Problem: In the material below, find the line containing "(* ===== verification/Tree234Del.v ===== *)" and the line containing "Implicit Types (n", then reproduce exactly both of them and every line between, and nothing else.

━━━━━━━━━━━━━━━━

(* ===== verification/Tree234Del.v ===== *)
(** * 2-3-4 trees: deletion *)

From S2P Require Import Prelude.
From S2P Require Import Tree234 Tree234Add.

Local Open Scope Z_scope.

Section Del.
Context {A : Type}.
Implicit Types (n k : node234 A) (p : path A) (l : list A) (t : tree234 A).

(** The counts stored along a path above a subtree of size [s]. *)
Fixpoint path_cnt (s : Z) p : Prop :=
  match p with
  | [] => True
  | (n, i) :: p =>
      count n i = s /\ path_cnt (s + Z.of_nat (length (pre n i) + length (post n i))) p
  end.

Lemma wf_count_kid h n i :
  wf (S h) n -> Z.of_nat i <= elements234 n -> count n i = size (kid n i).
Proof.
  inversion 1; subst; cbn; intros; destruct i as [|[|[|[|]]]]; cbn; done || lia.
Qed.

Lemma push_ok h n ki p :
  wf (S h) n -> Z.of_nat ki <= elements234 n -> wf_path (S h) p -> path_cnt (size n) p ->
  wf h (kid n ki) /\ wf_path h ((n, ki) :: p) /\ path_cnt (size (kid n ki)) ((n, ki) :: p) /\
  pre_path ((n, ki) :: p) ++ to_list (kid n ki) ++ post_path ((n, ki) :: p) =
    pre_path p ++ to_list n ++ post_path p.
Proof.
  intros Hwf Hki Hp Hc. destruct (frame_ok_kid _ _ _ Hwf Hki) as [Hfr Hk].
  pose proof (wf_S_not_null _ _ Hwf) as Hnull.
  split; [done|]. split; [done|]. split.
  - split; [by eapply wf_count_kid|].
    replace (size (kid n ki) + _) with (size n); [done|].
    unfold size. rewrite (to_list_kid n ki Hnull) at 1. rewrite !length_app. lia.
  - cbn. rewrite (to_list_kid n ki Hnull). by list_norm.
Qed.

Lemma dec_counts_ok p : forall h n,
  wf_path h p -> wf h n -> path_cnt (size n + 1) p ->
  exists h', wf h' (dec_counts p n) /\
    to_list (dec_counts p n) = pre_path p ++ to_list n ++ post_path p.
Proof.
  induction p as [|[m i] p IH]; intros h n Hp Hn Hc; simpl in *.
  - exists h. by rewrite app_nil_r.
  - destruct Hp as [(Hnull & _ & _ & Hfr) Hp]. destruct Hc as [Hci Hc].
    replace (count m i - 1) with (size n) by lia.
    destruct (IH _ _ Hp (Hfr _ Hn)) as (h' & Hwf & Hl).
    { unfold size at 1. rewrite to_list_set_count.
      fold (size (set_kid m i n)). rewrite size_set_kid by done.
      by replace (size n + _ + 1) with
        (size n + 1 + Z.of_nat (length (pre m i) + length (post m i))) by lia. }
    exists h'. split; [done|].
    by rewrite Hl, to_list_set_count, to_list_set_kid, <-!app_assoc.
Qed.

━━━━━━━━━━━━━━━━

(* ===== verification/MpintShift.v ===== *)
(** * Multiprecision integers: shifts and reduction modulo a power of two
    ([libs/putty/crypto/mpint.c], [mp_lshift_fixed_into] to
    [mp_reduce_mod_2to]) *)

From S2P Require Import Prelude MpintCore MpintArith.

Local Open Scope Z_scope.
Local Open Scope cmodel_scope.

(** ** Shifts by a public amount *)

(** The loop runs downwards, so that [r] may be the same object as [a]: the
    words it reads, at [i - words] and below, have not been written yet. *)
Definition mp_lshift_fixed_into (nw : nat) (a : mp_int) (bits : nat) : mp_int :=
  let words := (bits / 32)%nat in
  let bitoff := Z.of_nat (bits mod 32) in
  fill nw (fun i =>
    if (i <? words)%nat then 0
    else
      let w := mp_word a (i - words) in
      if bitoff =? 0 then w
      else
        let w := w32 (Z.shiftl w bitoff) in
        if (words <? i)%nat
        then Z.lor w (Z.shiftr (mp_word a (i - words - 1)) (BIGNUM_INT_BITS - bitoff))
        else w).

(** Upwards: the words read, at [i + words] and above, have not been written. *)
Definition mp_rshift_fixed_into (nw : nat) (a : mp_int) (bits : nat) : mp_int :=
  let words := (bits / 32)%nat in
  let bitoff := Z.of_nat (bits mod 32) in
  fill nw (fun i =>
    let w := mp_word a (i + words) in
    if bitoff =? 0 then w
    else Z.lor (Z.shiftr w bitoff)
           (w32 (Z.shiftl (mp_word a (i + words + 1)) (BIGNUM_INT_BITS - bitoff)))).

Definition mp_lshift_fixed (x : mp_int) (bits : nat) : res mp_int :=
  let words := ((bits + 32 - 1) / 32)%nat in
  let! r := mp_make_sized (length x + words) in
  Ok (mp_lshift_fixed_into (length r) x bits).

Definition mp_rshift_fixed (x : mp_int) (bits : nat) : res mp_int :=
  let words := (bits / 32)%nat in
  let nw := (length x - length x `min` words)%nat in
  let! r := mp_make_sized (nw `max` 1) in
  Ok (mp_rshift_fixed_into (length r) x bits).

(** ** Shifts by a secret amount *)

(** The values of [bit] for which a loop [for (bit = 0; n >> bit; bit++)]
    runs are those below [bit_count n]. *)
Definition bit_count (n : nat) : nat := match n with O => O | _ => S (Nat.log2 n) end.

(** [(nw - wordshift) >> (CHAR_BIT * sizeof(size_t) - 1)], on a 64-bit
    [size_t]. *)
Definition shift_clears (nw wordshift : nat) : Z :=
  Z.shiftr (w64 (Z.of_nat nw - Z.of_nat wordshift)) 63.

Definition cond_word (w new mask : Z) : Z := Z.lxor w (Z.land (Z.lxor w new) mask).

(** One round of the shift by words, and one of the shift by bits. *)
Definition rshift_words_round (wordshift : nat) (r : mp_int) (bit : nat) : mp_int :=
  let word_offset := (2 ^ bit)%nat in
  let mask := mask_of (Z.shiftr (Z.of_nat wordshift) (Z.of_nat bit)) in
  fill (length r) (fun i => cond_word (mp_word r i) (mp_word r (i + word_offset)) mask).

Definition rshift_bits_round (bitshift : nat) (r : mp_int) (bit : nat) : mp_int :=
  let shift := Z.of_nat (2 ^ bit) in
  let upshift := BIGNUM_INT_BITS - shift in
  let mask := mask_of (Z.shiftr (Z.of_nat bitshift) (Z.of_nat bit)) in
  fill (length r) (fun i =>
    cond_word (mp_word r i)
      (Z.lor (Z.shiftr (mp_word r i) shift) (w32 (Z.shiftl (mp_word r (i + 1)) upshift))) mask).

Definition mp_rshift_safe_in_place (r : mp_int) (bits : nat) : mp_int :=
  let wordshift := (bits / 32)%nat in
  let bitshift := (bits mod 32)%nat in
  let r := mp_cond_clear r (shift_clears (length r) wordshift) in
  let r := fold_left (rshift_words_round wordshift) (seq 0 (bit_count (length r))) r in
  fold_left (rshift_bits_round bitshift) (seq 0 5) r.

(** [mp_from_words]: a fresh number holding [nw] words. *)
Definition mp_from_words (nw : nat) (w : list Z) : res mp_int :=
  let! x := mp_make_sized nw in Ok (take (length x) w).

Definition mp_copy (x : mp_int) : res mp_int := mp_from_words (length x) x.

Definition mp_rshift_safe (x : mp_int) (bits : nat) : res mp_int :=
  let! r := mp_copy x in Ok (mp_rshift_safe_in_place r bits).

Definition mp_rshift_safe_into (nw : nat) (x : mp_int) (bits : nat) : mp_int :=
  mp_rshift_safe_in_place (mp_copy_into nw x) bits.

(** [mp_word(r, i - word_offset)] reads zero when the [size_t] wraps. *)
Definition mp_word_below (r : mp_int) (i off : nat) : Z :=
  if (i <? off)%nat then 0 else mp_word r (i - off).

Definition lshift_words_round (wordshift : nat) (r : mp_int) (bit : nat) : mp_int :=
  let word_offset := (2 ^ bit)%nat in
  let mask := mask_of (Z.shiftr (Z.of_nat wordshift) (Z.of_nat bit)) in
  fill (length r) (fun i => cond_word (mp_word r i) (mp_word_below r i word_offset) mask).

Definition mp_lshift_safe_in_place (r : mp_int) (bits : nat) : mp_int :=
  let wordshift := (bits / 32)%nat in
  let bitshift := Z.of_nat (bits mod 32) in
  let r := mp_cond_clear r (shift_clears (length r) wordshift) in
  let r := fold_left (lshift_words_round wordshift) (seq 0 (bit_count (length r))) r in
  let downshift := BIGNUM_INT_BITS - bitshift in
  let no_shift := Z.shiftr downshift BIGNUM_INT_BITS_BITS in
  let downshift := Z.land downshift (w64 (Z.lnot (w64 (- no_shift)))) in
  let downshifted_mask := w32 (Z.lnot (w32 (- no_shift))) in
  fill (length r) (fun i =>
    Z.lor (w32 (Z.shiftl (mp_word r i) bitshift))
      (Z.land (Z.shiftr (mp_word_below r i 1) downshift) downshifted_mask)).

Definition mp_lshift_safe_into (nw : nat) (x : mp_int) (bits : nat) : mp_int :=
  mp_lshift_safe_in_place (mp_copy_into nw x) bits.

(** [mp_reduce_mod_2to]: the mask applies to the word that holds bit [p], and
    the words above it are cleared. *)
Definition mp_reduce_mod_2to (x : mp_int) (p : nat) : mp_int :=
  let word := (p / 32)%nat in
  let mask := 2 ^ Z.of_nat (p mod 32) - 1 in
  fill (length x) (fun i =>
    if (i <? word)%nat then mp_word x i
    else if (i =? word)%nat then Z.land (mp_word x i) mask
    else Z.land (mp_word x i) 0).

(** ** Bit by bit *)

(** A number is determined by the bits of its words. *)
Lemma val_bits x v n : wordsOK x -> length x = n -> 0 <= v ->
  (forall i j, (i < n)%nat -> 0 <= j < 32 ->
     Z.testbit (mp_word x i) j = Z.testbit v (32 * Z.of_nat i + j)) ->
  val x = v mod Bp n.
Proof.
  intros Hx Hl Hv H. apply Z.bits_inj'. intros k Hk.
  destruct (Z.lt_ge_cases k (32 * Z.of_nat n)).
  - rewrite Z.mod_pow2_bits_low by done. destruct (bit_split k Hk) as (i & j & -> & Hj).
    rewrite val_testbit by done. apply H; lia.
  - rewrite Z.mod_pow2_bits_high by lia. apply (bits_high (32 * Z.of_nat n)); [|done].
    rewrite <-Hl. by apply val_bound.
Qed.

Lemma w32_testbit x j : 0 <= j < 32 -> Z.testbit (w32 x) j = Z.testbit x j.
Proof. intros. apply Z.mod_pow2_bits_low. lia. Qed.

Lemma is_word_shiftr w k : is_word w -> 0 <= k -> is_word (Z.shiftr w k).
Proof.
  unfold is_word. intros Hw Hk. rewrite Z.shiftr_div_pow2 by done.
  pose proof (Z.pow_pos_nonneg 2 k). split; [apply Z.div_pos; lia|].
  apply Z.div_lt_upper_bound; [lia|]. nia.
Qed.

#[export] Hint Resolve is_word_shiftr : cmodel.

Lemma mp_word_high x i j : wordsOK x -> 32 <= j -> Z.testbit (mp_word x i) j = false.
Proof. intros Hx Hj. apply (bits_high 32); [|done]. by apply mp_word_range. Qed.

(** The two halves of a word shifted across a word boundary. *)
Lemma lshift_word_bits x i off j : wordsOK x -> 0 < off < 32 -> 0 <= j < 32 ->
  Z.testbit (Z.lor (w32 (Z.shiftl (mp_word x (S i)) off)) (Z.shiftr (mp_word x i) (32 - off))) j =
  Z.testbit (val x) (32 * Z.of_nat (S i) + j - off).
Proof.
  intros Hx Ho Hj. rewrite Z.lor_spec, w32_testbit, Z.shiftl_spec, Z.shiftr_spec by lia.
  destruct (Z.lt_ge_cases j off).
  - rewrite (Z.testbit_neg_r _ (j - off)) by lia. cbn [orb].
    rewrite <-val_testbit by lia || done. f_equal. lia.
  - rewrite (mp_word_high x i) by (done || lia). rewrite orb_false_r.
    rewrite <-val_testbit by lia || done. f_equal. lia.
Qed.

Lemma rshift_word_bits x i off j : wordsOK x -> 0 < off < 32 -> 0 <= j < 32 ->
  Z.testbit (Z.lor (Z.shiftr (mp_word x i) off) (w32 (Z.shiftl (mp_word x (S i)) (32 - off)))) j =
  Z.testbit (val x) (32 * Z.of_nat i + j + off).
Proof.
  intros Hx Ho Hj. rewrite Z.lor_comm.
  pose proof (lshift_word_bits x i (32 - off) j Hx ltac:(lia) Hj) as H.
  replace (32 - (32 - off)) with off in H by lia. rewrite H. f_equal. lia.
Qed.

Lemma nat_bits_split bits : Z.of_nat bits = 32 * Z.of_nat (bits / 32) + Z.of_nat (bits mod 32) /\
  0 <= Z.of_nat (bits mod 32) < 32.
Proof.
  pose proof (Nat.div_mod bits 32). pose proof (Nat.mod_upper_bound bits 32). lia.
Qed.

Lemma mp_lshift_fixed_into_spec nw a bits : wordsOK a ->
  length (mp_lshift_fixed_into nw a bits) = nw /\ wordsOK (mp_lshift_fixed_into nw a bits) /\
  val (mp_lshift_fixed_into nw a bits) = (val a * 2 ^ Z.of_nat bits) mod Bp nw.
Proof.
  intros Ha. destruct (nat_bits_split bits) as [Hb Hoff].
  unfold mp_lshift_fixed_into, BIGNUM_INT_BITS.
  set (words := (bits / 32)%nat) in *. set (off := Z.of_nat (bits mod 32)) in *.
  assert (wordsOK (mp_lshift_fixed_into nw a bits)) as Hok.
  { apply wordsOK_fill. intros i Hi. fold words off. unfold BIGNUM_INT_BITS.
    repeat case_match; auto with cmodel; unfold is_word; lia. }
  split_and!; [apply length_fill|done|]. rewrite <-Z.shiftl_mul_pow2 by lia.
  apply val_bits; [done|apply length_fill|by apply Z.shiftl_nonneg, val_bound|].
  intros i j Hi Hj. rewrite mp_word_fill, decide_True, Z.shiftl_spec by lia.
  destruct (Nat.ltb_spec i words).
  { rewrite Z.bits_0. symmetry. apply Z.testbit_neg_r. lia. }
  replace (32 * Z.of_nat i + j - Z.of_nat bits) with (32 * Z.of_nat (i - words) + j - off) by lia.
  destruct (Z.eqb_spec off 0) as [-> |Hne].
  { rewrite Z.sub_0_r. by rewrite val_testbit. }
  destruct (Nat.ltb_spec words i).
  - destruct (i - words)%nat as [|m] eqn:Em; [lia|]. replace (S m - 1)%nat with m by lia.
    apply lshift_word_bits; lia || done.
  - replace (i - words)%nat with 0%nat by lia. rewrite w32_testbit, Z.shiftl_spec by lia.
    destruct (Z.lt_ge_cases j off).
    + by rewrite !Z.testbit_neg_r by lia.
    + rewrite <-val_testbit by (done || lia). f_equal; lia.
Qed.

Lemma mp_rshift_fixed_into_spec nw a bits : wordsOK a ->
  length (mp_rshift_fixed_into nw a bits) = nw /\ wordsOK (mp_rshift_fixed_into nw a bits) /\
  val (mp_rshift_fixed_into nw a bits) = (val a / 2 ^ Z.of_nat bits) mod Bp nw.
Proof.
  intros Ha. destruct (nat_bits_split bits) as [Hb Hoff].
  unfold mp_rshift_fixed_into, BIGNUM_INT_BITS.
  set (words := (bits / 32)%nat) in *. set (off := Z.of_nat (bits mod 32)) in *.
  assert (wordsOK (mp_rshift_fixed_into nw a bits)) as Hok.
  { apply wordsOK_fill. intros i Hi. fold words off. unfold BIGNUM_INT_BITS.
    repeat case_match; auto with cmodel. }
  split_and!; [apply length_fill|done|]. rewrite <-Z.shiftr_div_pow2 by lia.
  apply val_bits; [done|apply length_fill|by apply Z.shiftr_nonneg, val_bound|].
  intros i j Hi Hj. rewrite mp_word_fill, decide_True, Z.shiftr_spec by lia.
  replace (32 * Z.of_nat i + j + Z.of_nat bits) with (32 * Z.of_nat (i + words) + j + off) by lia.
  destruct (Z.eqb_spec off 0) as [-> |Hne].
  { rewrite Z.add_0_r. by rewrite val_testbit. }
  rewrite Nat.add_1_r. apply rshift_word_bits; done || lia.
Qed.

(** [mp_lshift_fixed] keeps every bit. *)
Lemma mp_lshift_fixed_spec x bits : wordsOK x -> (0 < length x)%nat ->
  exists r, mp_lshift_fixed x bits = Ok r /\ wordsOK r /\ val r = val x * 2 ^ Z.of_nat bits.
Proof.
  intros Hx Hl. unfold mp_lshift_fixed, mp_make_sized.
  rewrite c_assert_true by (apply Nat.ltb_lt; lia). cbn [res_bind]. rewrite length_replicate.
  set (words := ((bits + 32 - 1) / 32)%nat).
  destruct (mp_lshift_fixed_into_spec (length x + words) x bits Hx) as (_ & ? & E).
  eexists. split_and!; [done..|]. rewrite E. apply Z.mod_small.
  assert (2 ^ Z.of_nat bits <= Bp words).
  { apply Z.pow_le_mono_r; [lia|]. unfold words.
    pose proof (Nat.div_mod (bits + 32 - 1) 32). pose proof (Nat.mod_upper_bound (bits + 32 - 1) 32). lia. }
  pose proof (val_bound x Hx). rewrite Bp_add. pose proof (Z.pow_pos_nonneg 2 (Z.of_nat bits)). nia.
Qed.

━━━━━━━━━━━━━━━━

Answer space:
(* ===== verification/Tree234Del.v ===== *)
(** * 2-3-4 trees: deletion *)

From S2P Require Import Prelude.
From S2P Require Import Tree234 Tree234Add.

Local Open Scope Z_scope.

Section Del.
Context {A : Type}.
Implicit Types (n k : node234 A) (p : path A) (l : list A) (t : tree234 A).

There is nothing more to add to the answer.